Take the lines below between the one holding "End MapJSON." and the one holding "Definition hex4 (a", inclusive, and copy them exactly. Add nothing.

==============================

(* ===== verification/PeerPool.v ===== *)
(** * The pool of known nodes

    [service/p2p/nodepoolmanage] and [service/p2p/peermessage]: the addresses a node
    knows, kept in a list, a map and a database, the encoding of an entry, and the
    rotation through them that asks for connections.  [buntdb] is a map from keys to
    strings; the goroutines of the manager are steps.  The list of banned peers
    ([ByTime]) is used by nobody and left out. *)

From stdpp Require Import base gmap list strings.
From Stdlib Require Import ZArith Lia.
From S2P Require Import Prelude Common Types Context Pile Observer FormulatorNode NodeMesh PeerStorage.

Definition ErrOverflowLength : error := mkError "peermessage" "Overflow string length".

(** ** The encoding of an entry *)

Definition write_str (s : bytes) : res bytes :=
  if (255 <? length s)%nat then Err ErrOverflowLength else Ok (u8 (Z.of_nat (length s)) :: s).

(** What is in the buffer when [WriteTo] returns, and its error. *)
Definition ci_WriteTo (ci : ConnectInfo) : bytes * option error :=
  let b0 := Uint64ToBytes (u64 (ci_PingTime ci)) in
  match write_str (ci_Address ci) with
  | Ok b1 =>
      match write_str (ci_Hash ci) with
      | Ok b2 => (b0 ++ b1 ++ b2, None)
      | Err e => (b0 ++ b1, Some e)
      | Panic _ => (b0 ++ b1, None)
      end
  | Err e => (b0, Some e)
  | Panic _ => (b0, None)
  end.
(* ===== verification/Json.v ===== *)
(** * JSON

    The transactions, accounts, events, policies and ordered maps print themselves as
    JSON ([MarshalJSON]): each writes a brace, its fields with their names, separated by
    commas, and a brace.  This file has what these printers are made of: what
    [encoding/json] writes for numbers, booleans and strings, objects, arrays and maps,
    and a reader of JSON with the lemmas that it reads back what is printed. *)

From stdpp Require Import base gmap list strings.
From Stdlib Require Import ZArith Lia.
From S2P Require Import Prelude Amount Common Types TextForms.

(** ** What is printed *)

Definition c_backslash : Z := 92.
Definition c_comma : Z := 44.
Definition c_colon : Z := 58.

(** [json.Marshal] of an unsigned integer and of a boolean. *)
Definition json_uint (v : Z) : res bytes := Ok (big_String v).
Definition json_bool (b : bool) : res bytes := Ok (if b then str "true" else str "false").

(** [json.Marshal] of a string.  Bytes below 128 are copied or escaped, valid runes are
    copied, the two line separators escaped and invalid bytes replaced. *)
Definition escape_ascii (b : Z) : bytes :=
  if (b =? c_quote) || (b =? c_backslash) then [c_backslash; b]
  else if b =? 10 then str "\n"
  else if b =? 13 then str "\r"
  else if b =? 9 then str "\t"
  else if (b <? 32) || (b =? 60) || (b =? 62) || (b =? 38) then str "\u00" ++ [hex_char (b / 16); hex_char (b mod 16)]
  else [b].

Definition between (a b x : Z) : bool := (a <=? x) && (x <=? b).
(** [utf8.DecodeRune]: how many bytes follow the first byte of the rune in front, if it
    is valid. *)
Definition rune_tail (bs : bytes) : option nat :=
  match bs with
  | [] => None
  | b0 :: bs =>
      let cont n := if (n <=? length bs)%nat && forallb (between 128 191) (take n bs) then Some n else None in
      let second lo hi n := match bs with b1 :: _ => if between lo hi b1 then cont n else None | [] => None end in
      if between 194 223 b0 then cont 1%nat
      else if b0 =? 224 then second 160 191 2%nat
      else if b0 =? 237 then second 128 159 2%nat
      else if between 225 239 b0 then cont 2%nat
      else if b0 =? 240 then second 144 191 3%nat
      else if between 241 243 b0 then cont 3%nat
      else if b0 =? 244 then second 128 143 3%nat
      else None
  end.

(** [copy] bytes belong to the rune that is being copied. *)
Fixpoint json_escape (copy : nat) (s : bytes) : bytes :=
  match s with
  | [] => []
  | b :: r =>
      match copy with
      | S copy => b :: json_escape copy r
      | O =>
          if b <? 128 then escape_ascii b ++ json_escape 0 r
          else
            match rune_tail s with
            | None => str "\ufffd" ++ json_escape 0 r
            | Some n =>
                match r with
                | b1 :: b2 :: r2 =>
                    if (b =? 226) && (b1 =? 128) && between 168 169 b2 then str "\u202" ++ [hex_char (b2 mod 16)] ++ json_escape 0 r2
                    else b :: json_escape n r
                | _ => b :: json_escape n r
                end
            end
      end
  end.
Definition json_string (s : bytes) : res bytes := Ok (quoted (json_escape 0 s)).

(** The printers: fields after each other, elements after each other. *)
Fixpoint write_list {A} (write : A -> res bytes) (first : bool) (l : list A) : res bytes :=
  match l with
  | [] => Ok []
  | x :: l =>
      let? bs := write x in
      let? rest := write_list write false l in
      Ok ((if first then [] else [c_comma]) ++ bs ++ rest)
  end.
Definition write_field (f : string * res bytes) : res bytes := let? bs := f.2 in Ok (quoted (str f.1) ++ [c_colon] ++ bs).
Definition json_object (l : list (string * res bytes)) : res bytes :=
  let? bs := write_list write_field true l in Ok (str "{" ++ bs ++ str "}").
Definition json_array {A} (write : A -> res bytes) (l : list A) : res bytes :=
  let? bs := write_list write true l in Ok (str "[" ++ bs ++ str "]").

(** The maps: an error stops the iteration after what was written, and is dropped. *)
Section MapJSON.
Context {K V : Type} (key : K -> res bytes) (value : V -> res bytes).
Fixpoint write_entries (first : bool) (l : list (K * V)) : res bytes :=
  match l with
  | [] => Ok []
  | (k, v) :: l =>
      let comma := if first then [] else [c_comma] in
      match key k with
      | Err _ => Ok comma
      | Panic w => Panic w
      | Ok bk =>
          match value v with
          | Err _ => Ok (comma ++ bk ++ [c_colon])
          | Panic w => Panic w
          | Ok bv => let? rest := write_entries false l in Ok (comma ++ bk ++ [c_colon] ++ bv ++ rest)
          end
      end
  end.
Definition map_MarshalJSON (l : list (K * V)) : res bytes := let? bs := write_entries true l in Ok (str "{" ++ bs ++ str "}").
End MapJSON.

(** ** A reader of JSON

    The values of RFC 8259, with whole numbers, no white space and no escaped
    surrogates: the printers write none of these. *)

Inductive json :=
  | JBool (b : bool)
  | JNum (v : Z)
  | JStr (s : bytes)
  | JArr (l : list json)
  | JObj (l : list (bytes * json)).

Definition utf8 (v : Z) : option bytes :=
  if v <? 128 then Some [v]
  else if v <? 2048 then Some [192 + v / 64; 128 + v mod 64]
  else if between 55296 57343 v then None
  else Some [224 + v / 4096; 128 + v / 64 mod 64; 128 + v mod 64].

Definition hex4 (a b c d : Z) : option Z :=
  match hex_value a, hex_value b, hex_value c, hex_value d with
  | Some a, Some b, Some c, Some d => Some (((a * 16 + b) * 16 + c) * 16 + d)
  | _, _, _, _ => None
  end.
Definition escape_of (c : Z) : option Z :=
  if (c =? c_quote) || (c =? c_backslash) || (c =? 47) then Some c
  else if c =? 98 then Some 8
  else if c =? 102 then Some 12
  else if c =? 110 then Some 10
  else if c =? 114 then Some 13
  else if c =? 116 then Some 9
  else None.

(** The characters of a string, up to and with its closing quote. *)
Fixpoint parse_chars (bs : bytes) : option (bytes * bytes) :=
  match bs with
  | [] => None
  | c :: r =>
      if c =? c_quote then Some ([], r)
      else if c =? c_backslash then
        match r with
        | e :: r =>
            if e =? 117 then
              match r with
              | h1 :: h2 :: h3 :: h4 :: r =>
                  match hex4 h1 h2 h3 h4 ≫= utf8, parse_chars r with
                  | Some u, Some (s, r) => Some (u ++ s, r)
                  | _, _ => None
                  end
              | _ => None
              end
            else
              match escape_of e, parse_chars r with
              | Some u, Some (s, r) => Some (u :: s, r)
              | _, _ => None
              end
        | [] => None
        end
      else if c <? 32 then None
      else match parse_chars r with Some (s, r) => Some (c :: s, r) | None => None end
  end.

Fixpoint span_digits (bs : bytes) : bytes * bytes :=
  match bs with
  | c :: r => if is_digit c then let '(d, r) := span_digits r in (c :: d, r) else ([], bs)
  | [] => ([], [])
  end.
(** A number has no leading zero. *)
Definition number_of (d : bytes) : option Z :=
  match d with
  | [] => None
  | [c] => Some (digits_value d)
  | c :: _ => if c =? c_zero then None else Some (digits_value d)
  end.
Definition parse_number (bs : bytes) : option (Z * bytes) :=
  let (neg, bs) := match bs with c :: r => if c =? c_minus then (true, r) else (false, bs) | [] => (false, bs) end in
  let '(d, r) := span_digits bs in
  match number_of d with Some v => Some (if neg : bool then - v else v, r) | None => None end.
Definition expect (s bs : bytes) : option bytes := if bool_decide (take (length s) bs = s) then Some (drop (length s) bs) else None.

(** The depth and the number of the elements are bounded by the length of the text. *)
Fixpoint parse_value (fuel : nat) (bs : bytes) : option (json * bytes) :=
  match fuel, bs with
  | S fuel, c :: r =>
      if c =? 123 then
        match r with
        | 125 :: r => Some (JObj [], r)
        | _ => match parse_members fuel r with Some (l, r) => Some (JObj l, r) | None => None end
        end
      else if c =? 91 then
        match r with
        | 93 :: r => Some (JArr [], r)
        | _ => match parse_elements fuel r with Some (l, r) => Some (JArr l, r) | None => None end
        end
      else if c =? c_quote then match parse_chars r with Some (s, r) => Some (JStr s, r) | None => None end
      else if c =? 116 then match expect (str "true") bs with Some r => Some (JBool true, r) | None => None end
      else if c =? 102 then match expect (str "false") bs with Some r => Some (JBool false, r) | None => None end
      else match parse_number bs with Some (v, r) => Some (JNum v, r) | None => None end
  | _, _ => None
  end
with parse_members (fuel : nat) (bs : bytes) : option (list (bytes * json) * bytes) :=
  match fuel, bs with
  | S fuel, c :: r =>
      if c =? c_quote then
        match parse_chars r with
        | Some (k, d :: r) =>
            if d =? c_colon then
              match parse_value fuel r with
              | Some (v, e :: r) =>
                  if e =? c_comma then match parse_members fuel r with Some (l, r) => Some ((k, v) :: l, r) | None => None end
                  else if e =? 125 then Some ([(k, v)], r) else None
              | _ => None
              end
            else None
        | _ => None
        end
      else None
  | _, _ => None
  end
with parse_elements (fuel : nat) (bs : bytes) : option (list json * bytes) :=
  match fuel with
  | S fuel =>
      match parse_value fuel bs with
      | Some (v, e :: r) =>
          if e =? c_comma then match parse_elements fuel r with Some (l, r) => Some (v :: l, r) | None => None end
          else if e =? 93 then Some ([v], r) else None
      | _ => None
      end
  | O => None
  end.

(** A text that is one value. *)
Definition json_parse (bs : bytes) : option json :=
  match parse_value (length bs) bs with Some (j, []) => Some j | _ => None end.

==============================

Exercise response:
End MapJSON.

(** ** A reader of JSON

    The values of RFC 8259, with whole numbers, no white space and no escaped
    surrogates: the printers write none of these. *)

Inductive json :=
  | JBool (b : bool)
  | JNum (v : Z)
  | JStr (s : bytes)
  | JArr (l : list json)
  | JObj (l : list (bytes * json)).

Definition utf8 (v : Z) : option bytes :=
  if v <? 128 then Some [v]
  else if v <? 2048 then Some [192 + v / 64; 128 + v mod 64]
  else if between 55296 57343 v then None
  else Some [224 + v / 4096; 128 + v / 64 mod 64; 128 + v mod 64].

Definition hex4 (a b c d : Z) : option Z :=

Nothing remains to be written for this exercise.